Data items

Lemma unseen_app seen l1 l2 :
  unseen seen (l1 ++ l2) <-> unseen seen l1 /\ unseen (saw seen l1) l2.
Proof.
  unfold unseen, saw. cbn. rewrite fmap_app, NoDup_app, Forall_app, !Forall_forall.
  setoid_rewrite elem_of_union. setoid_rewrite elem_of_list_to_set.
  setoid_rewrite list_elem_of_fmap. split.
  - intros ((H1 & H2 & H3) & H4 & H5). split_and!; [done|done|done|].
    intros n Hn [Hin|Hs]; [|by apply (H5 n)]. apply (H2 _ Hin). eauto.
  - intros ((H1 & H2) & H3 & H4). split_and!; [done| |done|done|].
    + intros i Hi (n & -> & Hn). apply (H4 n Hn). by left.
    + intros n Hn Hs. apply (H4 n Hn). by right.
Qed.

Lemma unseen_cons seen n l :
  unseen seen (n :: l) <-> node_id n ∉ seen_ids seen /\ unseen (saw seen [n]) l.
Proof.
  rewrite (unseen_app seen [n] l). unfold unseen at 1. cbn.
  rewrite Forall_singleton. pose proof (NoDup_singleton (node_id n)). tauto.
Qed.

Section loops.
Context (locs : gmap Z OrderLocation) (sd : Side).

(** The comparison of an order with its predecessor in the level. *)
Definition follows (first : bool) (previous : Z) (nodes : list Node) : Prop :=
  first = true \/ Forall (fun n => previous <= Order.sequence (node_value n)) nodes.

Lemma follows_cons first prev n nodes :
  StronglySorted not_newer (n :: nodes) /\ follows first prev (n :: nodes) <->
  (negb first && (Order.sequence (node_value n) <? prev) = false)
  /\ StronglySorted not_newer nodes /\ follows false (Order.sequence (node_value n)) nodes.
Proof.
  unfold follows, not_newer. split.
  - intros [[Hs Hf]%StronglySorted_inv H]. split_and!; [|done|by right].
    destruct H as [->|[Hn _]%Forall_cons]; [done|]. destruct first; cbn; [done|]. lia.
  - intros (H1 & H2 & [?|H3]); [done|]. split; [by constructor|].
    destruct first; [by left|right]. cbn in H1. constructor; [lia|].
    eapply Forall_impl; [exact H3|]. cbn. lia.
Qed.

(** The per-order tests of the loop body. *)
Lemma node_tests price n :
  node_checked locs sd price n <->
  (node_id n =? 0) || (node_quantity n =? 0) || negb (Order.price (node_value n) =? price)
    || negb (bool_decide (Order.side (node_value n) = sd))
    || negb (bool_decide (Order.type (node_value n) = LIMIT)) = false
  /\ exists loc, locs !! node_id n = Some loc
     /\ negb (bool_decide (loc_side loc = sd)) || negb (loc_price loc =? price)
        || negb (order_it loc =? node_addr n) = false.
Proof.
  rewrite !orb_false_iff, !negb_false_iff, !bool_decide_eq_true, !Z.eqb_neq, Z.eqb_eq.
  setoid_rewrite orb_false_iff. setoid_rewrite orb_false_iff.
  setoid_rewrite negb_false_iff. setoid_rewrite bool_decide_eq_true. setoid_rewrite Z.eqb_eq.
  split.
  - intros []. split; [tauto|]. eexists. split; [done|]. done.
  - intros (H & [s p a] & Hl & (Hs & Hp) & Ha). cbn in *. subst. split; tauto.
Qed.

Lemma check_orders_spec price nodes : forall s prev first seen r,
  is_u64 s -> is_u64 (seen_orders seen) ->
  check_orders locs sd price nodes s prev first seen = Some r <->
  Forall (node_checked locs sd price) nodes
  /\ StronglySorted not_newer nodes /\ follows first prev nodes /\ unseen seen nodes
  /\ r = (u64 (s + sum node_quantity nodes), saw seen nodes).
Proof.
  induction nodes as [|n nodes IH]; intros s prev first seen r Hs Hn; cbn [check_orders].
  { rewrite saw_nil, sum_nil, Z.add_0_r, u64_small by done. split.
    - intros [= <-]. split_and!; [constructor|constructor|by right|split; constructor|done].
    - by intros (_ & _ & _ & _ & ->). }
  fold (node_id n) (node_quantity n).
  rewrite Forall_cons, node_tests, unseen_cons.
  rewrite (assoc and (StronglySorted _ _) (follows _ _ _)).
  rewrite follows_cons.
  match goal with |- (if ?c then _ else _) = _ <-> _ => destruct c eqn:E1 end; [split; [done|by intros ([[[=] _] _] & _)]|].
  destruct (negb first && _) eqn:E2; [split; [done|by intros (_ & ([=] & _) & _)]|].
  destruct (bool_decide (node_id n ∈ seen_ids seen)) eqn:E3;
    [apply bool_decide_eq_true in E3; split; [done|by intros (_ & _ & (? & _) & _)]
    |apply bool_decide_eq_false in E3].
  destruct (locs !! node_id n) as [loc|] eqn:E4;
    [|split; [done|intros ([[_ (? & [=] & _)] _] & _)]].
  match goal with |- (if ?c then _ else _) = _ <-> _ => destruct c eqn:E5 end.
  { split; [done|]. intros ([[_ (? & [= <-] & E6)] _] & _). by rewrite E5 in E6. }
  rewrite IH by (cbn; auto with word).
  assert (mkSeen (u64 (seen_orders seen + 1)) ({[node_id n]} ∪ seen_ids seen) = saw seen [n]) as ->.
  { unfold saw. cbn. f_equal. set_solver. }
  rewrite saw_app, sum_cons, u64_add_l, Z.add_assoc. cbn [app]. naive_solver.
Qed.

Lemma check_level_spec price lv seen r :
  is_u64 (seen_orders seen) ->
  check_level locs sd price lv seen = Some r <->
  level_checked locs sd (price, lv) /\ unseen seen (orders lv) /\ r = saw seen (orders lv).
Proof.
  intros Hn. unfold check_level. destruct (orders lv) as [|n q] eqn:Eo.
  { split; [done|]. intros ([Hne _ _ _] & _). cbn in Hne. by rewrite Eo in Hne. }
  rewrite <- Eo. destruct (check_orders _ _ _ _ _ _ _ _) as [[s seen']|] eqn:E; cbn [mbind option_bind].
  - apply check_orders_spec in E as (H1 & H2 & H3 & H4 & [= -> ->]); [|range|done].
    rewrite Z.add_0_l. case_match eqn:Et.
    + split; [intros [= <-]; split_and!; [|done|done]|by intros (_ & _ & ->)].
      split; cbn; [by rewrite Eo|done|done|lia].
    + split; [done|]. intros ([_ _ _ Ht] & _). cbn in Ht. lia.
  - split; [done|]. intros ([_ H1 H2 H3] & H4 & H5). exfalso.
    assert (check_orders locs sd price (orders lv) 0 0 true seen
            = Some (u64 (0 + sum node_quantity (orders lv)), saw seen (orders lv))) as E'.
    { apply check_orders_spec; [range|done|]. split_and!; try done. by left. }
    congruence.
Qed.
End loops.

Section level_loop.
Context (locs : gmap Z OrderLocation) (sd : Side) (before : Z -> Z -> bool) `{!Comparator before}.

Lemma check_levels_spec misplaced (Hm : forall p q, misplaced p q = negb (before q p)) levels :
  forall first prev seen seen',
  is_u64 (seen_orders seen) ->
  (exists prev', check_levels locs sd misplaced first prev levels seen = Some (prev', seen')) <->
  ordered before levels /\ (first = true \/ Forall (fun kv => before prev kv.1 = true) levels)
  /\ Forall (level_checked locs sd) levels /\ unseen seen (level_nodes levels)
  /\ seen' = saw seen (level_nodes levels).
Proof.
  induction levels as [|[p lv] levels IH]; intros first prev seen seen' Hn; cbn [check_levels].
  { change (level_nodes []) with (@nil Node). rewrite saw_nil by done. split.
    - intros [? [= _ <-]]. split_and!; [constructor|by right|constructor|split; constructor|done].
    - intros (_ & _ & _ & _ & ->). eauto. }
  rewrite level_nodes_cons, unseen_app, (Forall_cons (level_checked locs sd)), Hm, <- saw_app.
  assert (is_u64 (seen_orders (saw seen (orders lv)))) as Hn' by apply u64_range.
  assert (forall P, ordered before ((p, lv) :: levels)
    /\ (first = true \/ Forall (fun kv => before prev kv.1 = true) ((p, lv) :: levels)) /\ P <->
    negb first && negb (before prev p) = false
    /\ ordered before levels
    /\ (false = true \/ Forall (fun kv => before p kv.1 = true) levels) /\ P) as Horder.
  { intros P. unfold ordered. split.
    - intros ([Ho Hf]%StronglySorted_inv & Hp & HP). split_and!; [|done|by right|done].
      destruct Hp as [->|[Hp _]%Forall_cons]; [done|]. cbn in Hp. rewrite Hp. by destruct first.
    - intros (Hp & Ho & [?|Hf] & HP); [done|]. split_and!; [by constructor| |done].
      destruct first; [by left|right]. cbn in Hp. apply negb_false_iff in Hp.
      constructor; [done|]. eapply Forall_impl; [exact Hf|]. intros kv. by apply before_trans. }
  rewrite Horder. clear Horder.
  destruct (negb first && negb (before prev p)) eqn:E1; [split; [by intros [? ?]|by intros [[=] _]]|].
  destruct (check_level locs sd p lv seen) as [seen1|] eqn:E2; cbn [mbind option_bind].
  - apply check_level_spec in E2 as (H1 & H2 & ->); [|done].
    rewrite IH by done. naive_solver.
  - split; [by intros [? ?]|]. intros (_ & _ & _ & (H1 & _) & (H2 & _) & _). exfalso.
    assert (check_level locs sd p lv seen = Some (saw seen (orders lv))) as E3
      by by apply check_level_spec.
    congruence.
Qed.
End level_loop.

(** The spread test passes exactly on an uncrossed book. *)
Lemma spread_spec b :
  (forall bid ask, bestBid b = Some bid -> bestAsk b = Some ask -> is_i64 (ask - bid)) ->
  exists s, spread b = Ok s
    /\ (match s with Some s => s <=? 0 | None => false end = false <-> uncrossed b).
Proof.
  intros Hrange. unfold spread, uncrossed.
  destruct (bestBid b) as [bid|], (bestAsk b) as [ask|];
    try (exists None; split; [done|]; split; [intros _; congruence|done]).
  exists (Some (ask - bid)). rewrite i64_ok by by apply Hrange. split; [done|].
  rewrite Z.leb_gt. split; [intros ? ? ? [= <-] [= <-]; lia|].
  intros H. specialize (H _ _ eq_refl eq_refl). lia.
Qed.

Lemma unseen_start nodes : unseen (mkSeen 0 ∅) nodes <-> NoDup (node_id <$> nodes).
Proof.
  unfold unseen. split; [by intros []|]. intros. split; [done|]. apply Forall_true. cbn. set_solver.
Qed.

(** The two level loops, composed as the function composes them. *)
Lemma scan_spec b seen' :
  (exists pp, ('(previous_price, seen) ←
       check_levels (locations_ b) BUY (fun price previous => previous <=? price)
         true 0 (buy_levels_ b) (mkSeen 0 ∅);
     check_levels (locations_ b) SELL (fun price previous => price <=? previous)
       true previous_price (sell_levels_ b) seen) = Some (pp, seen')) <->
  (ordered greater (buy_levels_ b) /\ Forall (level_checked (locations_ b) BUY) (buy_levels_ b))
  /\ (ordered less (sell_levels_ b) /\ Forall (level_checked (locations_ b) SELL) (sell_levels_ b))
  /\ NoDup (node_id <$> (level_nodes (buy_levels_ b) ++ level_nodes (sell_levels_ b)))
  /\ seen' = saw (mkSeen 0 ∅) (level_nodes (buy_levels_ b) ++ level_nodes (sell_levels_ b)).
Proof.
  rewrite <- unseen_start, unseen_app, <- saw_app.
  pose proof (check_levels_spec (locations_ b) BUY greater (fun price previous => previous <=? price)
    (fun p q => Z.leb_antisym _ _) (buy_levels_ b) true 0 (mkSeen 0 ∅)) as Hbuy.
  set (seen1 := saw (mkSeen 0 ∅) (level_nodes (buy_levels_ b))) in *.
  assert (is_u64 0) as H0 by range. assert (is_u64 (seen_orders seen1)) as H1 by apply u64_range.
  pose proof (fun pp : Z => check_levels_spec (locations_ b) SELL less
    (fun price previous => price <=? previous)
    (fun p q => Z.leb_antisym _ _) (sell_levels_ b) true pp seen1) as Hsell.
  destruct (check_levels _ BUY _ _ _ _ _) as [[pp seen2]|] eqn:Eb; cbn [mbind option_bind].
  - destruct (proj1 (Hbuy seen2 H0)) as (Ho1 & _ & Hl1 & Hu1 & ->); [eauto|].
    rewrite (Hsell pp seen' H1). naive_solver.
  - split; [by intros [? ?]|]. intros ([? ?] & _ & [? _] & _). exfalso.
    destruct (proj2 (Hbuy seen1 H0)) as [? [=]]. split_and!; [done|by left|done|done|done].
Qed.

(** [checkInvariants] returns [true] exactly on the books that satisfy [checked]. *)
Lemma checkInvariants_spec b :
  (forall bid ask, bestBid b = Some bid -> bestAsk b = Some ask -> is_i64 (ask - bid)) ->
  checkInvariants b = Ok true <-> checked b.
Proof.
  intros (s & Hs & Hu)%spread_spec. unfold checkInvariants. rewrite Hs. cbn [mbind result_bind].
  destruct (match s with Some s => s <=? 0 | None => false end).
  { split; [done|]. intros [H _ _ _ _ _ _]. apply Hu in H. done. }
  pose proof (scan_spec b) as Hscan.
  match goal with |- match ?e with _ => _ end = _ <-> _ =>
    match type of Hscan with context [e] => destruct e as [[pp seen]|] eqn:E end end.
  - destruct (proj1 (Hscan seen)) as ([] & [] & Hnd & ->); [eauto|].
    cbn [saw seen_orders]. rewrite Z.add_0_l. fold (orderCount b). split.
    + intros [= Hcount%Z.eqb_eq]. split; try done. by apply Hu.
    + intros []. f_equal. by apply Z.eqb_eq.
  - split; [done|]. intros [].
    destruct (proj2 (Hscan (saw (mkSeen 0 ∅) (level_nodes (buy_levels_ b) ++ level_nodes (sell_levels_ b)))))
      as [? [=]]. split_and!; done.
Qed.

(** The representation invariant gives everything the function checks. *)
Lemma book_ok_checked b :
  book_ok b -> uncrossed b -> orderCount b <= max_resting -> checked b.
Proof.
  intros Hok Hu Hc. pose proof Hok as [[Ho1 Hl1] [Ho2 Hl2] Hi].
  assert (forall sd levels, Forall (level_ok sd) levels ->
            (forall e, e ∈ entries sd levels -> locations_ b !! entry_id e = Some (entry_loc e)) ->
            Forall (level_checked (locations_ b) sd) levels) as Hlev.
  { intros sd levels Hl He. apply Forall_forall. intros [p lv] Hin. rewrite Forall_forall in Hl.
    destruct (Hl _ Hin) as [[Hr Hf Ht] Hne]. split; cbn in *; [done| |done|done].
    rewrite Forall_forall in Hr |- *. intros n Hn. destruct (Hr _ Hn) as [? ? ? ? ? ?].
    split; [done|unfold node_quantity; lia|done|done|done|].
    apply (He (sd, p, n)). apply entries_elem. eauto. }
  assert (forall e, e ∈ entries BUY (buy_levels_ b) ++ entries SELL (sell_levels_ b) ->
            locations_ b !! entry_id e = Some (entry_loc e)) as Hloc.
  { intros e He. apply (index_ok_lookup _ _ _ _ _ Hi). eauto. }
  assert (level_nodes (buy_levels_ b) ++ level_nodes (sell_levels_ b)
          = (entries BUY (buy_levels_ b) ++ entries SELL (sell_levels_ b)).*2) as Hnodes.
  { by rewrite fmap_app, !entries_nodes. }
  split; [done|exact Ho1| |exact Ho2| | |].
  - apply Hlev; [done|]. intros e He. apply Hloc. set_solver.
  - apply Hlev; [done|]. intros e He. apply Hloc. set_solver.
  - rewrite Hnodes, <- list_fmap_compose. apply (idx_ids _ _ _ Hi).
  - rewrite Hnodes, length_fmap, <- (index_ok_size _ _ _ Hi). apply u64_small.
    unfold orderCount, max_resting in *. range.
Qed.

### Task goal
Would you retype exactly the lines above, from the line with "n) = false." to the line with "rewrite follows_cons.", with both end lines kept and nothing more?

### Worked solution
        || negb (order_it loc =? node_addr n) = false.
Proof.
  rewrite !orb_false_iff, !negb_false_iff, !bool_decide_eq_true, !Z.eqb_neq, Z.eqb_eq.
  setoid_rewrite orb_false_iff. setoid_rewrite orb_false_iff.
  setoid_rewrite negb_false_iff. setoid_rewrite bool_decide_eq_true. setoid_rewrite Z.eqb_eq.
  split.
  - intros []. split; [tauto|]. eexists. split; [done|]. done.
  - intros (H & [s p a] & Hl & (Hs & Hp) & Ha). cbn in *. subst. split; tauto.
Qed.

Lemma check_orders_spec price nodes : forall s prev first seen r,
  is_u64 s -> is_u64 (seen_orders seen) ->
  check_orders locs sd price nodes s prev first seen = Some r <->
  Forall (node_checked locs sd price) nodes
  /\ StronglySorted not_newer nodes /\ follows first prev nodes /\ unseen seen nodes
  /\ r = (u64 (s + sum node_quantity nodes), saw seen nodes).
Proof.
  induction nodes as [|n nodes IH]; intros s prev first seen r Hs Hn; cbn [check_orders].
  { rewrite saw_nil, sum_nil, Z.add_0_r, u64_small by done. split.
    - intros [= <-]. split_and!; [constructor|constructor|by right|split; constructor|done].
    - by intros (_ & _ & _ & _ & ->). }
  fold (node_id n) (node_quantity n).
  rewrite Forall_cons, node_tests, unseen_cons.
  rewrite (assoc and (StronglySorted _ _) (follows _ _ _)).
  rewrite follows_cons.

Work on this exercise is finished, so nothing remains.